About this task -> In the records that follow, the lines from the one containing "validateReservationTransition (ws_Phase (crv_Status" to the one containing "End instances.", inclusive, are to be given again exactly.

Information supplied ->
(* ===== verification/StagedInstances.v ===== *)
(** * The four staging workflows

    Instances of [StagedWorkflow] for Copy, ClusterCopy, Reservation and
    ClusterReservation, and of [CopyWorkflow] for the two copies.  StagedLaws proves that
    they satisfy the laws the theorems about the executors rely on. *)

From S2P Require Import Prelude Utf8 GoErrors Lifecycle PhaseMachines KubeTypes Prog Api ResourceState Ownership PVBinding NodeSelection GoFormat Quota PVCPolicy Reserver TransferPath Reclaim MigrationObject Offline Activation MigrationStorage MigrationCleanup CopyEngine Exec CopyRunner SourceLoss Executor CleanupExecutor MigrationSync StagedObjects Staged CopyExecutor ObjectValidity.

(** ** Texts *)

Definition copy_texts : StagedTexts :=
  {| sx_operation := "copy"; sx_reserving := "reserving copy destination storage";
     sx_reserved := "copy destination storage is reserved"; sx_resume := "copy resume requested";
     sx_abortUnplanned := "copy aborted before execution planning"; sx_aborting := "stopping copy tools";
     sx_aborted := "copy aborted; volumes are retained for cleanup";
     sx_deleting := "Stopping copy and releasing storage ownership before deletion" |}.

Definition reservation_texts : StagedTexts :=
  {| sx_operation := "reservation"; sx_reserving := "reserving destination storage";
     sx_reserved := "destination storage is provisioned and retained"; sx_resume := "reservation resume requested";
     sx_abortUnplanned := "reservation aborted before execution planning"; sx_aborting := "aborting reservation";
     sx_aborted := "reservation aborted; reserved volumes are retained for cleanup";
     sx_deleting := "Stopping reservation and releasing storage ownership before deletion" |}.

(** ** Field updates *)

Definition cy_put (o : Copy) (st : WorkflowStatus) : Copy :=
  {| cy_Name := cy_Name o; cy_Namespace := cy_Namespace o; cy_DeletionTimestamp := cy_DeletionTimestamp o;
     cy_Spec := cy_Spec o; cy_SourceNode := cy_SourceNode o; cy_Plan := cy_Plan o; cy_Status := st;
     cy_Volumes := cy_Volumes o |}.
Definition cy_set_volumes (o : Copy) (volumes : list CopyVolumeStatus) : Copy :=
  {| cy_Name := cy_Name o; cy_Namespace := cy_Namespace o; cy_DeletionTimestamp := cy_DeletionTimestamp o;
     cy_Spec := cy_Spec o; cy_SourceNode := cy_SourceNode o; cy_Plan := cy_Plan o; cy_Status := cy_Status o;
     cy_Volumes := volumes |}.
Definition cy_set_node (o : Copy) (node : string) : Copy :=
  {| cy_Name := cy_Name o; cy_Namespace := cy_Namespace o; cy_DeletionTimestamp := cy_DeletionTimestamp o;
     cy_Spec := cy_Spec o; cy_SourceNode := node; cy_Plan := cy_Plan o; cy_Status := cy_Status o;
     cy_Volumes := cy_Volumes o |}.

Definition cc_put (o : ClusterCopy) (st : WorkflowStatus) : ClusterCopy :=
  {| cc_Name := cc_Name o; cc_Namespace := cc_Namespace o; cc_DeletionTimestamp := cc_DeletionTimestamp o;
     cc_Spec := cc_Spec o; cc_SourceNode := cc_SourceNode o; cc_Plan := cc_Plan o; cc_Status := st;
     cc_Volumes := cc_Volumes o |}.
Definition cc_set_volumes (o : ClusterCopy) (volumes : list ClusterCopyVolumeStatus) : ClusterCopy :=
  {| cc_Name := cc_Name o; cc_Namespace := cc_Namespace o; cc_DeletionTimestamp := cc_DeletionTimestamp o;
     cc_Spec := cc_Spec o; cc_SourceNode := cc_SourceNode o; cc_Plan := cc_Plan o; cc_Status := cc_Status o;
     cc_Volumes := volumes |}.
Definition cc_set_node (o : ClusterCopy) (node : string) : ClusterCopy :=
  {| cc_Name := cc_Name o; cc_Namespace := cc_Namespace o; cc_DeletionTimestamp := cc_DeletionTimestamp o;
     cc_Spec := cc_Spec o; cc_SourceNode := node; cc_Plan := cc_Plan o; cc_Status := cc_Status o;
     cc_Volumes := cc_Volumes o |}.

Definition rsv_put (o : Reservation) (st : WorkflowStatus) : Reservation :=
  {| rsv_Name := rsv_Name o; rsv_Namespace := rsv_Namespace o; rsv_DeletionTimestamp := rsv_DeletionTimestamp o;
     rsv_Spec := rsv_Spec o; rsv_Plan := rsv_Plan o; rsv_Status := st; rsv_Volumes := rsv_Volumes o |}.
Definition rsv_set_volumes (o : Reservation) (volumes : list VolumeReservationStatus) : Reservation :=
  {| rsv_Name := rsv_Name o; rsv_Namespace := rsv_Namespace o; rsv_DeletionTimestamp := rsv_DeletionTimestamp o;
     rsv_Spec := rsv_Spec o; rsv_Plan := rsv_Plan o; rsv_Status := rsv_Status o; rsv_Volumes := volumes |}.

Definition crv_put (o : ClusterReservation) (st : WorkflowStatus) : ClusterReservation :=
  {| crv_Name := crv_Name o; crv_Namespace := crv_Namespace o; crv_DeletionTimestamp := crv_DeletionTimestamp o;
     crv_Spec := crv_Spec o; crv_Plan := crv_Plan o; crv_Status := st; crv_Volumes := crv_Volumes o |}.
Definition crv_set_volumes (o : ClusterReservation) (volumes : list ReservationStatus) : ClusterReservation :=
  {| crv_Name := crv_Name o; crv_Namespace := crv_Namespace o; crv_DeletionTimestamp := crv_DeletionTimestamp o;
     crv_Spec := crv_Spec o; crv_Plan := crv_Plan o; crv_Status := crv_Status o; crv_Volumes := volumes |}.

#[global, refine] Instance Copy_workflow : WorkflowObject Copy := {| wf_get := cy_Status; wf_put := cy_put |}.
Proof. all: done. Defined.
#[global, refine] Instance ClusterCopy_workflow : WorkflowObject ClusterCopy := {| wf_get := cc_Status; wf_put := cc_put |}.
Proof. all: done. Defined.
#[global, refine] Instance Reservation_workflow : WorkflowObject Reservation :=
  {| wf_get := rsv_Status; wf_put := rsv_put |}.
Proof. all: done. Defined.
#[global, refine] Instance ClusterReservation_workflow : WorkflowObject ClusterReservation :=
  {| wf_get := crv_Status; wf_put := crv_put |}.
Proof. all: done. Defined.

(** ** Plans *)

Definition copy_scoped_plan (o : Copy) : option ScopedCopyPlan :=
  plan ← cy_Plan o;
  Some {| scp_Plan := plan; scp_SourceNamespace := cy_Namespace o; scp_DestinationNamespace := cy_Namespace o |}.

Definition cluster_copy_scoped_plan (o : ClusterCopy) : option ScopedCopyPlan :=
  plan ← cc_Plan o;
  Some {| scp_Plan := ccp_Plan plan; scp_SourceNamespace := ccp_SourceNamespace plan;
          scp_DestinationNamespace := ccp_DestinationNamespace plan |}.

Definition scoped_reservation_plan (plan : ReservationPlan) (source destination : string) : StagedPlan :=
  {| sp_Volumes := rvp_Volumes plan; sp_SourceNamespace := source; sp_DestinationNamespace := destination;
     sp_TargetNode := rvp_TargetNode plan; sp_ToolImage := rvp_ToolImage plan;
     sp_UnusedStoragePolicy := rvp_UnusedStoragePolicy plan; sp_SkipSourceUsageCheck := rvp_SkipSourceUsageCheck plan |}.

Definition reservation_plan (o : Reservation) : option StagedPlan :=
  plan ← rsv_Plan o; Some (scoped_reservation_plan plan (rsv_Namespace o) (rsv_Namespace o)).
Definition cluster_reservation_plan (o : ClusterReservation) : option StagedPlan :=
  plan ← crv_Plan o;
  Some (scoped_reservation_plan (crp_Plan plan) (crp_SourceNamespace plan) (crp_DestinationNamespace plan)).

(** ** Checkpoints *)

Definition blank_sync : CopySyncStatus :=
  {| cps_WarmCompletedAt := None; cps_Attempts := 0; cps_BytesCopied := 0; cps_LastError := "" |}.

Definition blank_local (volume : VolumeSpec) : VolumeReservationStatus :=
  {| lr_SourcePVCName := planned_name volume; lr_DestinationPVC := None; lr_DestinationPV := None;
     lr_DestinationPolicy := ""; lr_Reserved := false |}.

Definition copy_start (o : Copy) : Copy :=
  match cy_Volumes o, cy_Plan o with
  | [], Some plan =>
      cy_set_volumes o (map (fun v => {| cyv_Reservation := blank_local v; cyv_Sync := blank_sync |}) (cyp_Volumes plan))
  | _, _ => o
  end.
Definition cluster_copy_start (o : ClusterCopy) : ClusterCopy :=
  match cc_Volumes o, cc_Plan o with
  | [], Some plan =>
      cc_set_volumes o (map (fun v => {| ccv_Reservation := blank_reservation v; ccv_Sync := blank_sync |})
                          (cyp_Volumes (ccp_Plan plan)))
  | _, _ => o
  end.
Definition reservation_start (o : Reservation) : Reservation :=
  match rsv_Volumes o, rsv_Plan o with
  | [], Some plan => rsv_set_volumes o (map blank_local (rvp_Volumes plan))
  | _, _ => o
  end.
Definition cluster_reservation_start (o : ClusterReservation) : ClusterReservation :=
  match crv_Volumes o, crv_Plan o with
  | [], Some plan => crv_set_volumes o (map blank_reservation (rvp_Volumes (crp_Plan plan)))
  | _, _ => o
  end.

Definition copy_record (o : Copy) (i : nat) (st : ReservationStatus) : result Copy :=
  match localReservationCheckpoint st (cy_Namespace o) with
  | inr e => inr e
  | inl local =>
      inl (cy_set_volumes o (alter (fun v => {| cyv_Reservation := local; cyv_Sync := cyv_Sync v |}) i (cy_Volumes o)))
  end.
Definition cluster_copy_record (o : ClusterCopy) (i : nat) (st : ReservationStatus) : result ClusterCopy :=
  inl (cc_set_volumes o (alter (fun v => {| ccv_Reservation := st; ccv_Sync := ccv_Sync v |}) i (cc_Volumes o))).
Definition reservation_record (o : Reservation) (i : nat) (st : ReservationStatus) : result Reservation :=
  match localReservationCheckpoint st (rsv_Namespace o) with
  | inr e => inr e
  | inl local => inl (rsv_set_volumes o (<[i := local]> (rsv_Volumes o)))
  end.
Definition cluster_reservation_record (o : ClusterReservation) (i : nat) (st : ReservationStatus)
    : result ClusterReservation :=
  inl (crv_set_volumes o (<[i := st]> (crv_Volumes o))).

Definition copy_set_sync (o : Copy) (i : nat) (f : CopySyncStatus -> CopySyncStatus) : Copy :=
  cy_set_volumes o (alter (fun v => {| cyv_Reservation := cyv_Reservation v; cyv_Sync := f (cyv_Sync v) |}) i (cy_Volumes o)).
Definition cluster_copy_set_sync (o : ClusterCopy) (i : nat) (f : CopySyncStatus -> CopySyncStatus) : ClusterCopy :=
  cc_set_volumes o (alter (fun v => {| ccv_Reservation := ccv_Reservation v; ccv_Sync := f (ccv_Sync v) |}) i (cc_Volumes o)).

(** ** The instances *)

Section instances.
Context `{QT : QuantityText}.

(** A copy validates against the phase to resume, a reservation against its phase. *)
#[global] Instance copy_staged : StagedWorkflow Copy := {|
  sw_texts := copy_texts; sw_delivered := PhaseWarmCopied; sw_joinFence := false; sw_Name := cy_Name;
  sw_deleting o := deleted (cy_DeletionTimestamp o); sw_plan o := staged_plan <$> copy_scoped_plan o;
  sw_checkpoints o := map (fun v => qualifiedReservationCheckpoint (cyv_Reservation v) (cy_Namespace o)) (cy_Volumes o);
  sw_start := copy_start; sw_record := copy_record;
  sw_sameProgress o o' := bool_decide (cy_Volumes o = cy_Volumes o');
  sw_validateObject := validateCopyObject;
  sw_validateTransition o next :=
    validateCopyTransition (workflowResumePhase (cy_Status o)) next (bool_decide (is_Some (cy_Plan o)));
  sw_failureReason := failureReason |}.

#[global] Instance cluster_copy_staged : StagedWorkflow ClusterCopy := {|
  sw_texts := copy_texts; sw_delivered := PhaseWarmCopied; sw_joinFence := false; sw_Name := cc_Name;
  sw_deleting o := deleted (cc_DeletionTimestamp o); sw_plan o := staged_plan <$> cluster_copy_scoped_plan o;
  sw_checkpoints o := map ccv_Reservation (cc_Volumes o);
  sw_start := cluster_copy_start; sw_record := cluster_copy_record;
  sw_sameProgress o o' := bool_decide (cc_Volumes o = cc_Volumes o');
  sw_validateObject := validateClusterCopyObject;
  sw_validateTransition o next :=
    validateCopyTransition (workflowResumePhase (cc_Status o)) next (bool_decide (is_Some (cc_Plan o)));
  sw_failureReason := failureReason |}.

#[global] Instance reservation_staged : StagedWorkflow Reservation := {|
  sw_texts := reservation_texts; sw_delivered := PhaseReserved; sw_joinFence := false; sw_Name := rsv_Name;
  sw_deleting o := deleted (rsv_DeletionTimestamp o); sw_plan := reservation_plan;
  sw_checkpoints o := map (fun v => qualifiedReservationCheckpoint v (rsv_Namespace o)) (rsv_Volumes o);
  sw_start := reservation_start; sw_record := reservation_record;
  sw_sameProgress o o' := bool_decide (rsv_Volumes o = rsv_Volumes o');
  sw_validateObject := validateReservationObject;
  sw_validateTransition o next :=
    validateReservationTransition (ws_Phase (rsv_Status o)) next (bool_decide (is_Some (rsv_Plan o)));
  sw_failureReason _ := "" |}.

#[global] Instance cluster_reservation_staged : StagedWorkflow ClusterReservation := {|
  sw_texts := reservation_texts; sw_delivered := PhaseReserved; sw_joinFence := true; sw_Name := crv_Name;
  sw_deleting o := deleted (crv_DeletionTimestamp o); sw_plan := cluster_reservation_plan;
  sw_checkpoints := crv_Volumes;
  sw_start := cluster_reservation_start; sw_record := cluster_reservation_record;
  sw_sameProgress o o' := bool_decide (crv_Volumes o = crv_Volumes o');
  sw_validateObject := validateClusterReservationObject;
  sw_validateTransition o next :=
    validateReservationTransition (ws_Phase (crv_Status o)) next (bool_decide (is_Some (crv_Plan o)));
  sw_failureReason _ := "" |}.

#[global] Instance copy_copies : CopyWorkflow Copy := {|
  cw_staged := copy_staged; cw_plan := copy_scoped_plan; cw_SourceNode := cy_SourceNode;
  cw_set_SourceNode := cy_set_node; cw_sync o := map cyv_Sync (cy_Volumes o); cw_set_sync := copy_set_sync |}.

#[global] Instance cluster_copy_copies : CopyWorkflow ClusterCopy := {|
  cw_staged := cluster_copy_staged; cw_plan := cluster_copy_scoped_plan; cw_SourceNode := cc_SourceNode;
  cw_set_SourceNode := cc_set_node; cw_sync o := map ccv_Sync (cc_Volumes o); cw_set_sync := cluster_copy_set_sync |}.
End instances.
--
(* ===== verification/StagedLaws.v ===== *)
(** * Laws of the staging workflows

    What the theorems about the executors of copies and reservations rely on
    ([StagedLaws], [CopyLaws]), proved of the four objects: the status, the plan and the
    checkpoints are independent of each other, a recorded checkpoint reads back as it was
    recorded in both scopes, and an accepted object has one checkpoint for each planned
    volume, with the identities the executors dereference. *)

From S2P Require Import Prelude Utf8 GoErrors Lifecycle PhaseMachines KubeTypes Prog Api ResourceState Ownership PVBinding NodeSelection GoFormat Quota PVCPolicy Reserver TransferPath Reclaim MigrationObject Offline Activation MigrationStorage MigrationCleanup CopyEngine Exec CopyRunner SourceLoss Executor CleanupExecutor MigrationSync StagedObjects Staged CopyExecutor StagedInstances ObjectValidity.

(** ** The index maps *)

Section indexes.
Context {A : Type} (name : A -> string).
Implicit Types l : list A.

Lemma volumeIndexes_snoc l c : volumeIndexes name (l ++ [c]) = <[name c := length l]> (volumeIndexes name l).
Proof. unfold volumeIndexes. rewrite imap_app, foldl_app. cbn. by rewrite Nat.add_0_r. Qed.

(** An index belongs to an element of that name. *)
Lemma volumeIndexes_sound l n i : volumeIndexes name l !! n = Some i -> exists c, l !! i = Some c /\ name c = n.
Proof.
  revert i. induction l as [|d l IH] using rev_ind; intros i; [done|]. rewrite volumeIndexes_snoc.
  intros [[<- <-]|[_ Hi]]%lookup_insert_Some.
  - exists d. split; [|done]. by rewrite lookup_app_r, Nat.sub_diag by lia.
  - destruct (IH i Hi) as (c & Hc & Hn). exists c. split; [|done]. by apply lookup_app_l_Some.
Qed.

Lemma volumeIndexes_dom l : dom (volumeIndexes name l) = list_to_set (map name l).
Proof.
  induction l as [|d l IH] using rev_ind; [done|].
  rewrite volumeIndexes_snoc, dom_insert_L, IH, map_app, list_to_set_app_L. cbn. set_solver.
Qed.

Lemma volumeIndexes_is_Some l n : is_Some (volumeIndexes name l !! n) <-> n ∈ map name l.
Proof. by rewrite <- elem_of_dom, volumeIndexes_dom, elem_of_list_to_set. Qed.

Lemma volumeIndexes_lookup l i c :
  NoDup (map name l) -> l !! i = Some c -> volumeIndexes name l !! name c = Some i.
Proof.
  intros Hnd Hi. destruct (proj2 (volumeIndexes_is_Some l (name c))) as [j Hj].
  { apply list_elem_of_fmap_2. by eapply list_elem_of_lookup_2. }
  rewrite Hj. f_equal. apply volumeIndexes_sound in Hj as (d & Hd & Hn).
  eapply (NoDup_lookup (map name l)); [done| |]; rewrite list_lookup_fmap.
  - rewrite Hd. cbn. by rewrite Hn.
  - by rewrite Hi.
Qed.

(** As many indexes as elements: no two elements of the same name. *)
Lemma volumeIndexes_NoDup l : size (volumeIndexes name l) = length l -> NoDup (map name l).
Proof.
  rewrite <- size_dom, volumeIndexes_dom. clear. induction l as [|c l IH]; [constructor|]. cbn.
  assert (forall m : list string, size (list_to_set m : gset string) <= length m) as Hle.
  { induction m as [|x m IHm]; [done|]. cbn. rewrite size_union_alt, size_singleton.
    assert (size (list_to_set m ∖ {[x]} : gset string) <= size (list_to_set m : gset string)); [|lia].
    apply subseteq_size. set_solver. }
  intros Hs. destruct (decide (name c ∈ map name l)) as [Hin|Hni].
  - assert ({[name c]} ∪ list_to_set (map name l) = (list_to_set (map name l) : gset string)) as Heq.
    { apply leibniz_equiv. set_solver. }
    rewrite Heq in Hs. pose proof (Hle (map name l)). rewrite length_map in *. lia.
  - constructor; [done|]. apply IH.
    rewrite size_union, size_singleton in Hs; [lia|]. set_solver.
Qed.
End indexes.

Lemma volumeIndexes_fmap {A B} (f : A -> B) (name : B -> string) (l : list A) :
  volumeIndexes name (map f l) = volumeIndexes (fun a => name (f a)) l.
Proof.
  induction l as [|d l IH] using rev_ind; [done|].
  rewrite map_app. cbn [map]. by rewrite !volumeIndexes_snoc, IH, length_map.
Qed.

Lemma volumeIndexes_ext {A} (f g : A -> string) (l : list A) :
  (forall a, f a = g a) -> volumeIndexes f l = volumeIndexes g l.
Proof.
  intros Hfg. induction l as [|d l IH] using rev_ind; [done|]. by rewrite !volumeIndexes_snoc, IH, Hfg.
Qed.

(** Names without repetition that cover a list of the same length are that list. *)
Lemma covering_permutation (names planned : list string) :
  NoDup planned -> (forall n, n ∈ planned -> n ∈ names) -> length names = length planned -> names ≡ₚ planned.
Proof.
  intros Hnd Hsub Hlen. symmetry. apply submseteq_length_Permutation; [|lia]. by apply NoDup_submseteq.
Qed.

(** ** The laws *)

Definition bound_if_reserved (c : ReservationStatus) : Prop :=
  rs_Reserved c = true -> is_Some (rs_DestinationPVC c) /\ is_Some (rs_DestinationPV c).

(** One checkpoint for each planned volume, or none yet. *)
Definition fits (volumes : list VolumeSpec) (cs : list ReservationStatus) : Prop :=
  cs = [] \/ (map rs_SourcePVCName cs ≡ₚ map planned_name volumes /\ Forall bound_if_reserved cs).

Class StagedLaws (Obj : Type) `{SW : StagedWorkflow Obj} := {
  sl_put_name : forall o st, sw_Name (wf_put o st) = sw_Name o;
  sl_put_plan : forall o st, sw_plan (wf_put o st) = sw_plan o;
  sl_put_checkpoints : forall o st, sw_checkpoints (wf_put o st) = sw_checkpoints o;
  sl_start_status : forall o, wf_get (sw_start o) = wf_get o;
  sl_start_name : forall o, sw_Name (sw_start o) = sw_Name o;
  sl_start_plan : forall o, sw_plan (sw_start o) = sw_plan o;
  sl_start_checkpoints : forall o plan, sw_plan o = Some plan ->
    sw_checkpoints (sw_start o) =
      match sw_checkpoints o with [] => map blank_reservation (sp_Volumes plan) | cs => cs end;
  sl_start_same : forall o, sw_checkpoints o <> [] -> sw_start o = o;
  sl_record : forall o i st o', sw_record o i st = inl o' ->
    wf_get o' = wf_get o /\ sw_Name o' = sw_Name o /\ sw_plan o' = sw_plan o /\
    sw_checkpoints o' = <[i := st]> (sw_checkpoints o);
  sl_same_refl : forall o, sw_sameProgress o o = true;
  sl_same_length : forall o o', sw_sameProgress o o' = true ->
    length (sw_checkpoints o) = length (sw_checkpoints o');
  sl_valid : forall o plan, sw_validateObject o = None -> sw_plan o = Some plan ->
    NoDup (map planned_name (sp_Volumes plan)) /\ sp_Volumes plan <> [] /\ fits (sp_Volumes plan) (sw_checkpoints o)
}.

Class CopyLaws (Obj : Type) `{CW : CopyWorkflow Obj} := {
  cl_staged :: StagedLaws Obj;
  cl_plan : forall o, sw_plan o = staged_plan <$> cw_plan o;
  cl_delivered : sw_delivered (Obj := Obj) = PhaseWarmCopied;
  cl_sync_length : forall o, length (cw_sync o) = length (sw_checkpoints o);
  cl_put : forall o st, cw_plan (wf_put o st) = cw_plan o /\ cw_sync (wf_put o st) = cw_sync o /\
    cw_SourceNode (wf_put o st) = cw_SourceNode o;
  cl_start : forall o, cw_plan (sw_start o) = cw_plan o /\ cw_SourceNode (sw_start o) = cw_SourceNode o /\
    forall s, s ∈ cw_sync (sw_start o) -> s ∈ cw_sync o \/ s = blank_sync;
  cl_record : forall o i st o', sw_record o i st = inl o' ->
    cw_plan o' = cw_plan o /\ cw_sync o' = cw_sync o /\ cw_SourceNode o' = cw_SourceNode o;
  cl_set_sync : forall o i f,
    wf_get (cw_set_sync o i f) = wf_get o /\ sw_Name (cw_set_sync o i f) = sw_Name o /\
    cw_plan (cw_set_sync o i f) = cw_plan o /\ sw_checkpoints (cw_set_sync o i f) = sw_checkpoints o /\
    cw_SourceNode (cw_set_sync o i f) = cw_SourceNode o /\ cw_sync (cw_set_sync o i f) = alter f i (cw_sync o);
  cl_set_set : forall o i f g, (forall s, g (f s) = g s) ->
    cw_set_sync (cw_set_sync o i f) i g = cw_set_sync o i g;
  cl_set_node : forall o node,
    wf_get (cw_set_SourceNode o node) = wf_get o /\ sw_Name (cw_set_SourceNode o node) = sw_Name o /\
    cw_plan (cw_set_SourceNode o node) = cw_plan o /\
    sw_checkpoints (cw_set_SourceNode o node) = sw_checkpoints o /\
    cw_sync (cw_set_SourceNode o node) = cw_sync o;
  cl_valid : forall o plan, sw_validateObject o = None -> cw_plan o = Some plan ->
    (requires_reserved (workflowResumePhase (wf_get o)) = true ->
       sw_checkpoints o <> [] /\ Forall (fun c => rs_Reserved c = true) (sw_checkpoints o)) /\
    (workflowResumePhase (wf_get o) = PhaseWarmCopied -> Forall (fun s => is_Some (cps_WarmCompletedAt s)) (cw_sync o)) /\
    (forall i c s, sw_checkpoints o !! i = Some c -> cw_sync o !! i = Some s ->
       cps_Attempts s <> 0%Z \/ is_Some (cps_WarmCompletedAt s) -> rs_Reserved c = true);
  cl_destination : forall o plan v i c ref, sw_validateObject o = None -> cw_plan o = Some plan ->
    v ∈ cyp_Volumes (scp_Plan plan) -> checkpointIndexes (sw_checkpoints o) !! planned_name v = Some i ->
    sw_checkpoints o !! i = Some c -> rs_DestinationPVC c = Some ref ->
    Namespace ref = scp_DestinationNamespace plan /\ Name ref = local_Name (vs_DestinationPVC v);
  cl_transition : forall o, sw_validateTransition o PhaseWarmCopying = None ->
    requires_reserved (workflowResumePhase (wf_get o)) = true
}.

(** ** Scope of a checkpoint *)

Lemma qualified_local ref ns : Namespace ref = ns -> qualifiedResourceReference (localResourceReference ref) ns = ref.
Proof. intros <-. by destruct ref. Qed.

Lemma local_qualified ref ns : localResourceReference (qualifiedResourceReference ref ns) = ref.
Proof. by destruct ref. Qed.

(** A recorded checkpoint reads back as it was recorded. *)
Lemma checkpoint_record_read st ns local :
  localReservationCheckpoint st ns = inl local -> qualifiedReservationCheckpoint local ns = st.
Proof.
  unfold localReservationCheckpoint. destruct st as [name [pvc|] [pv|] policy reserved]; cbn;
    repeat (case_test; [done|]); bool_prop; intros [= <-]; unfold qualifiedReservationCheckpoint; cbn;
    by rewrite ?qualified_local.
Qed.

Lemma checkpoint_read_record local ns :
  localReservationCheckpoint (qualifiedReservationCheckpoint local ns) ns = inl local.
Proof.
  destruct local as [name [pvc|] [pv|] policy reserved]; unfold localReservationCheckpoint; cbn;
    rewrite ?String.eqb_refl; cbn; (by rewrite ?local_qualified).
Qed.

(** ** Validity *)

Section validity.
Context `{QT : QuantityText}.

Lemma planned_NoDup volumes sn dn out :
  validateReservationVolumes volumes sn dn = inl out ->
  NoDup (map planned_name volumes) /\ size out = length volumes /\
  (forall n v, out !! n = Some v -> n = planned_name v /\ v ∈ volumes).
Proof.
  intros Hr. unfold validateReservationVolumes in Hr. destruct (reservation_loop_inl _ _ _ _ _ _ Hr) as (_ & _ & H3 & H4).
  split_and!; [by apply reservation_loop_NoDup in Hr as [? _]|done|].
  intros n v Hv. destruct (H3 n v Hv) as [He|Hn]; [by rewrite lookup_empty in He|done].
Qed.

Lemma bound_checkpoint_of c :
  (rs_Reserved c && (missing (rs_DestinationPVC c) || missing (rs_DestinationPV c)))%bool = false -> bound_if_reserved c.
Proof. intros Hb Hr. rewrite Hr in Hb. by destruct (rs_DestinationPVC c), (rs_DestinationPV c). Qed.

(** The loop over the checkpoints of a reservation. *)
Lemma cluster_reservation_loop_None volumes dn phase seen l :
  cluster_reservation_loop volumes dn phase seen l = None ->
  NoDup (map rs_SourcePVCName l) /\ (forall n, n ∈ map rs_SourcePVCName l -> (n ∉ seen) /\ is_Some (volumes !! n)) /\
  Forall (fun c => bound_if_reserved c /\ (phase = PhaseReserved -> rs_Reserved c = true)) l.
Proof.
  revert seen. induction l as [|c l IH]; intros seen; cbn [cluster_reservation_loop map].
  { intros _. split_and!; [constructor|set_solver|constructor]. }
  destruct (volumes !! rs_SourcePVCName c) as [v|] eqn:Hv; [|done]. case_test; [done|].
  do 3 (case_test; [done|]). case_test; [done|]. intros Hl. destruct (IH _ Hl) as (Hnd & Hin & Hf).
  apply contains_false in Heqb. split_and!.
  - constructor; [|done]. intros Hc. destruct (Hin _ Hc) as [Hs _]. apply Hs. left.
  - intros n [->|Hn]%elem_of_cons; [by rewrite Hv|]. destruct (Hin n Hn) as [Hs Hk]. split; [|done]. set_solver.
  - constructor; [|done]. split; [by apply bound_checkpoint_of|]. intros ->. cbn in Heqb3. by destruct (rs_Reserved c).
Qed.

Written answer ->
    validateReservationTransition (ws_Phase (crv_Status o)) next (bool_decide (is_Some (crv_Plan o)));
  sw_failureReason _ := "" |}.

#[global] Instance copy_copies : CopyWorkflow Copy := {|
  cw_staged := copy_staged; cw_plan := copy_scoped_plan; cw_SourceNode := cy_SourceNode;
  cw_set_SourceNode := cy_set_node; cw_sync o := map cyv_Sync (cy_Volumes o); cw_set_sync := copy_set_sync |}.

#[global] Instance cluster_copy_copies : CopyWorkflow ClusterCopy := {|
  cw_staged := cluster_copy_staged; cw_plan := cluster_copy_scoped_plan; cw_SourceNode := cc_SourceNode;
  cw_set_SourceNode := cc_set_node; cw_sync o := map ccv_Sync (cc_Volumes o); cw_set_sync := cluster_copy_set_sync |}.
End instances.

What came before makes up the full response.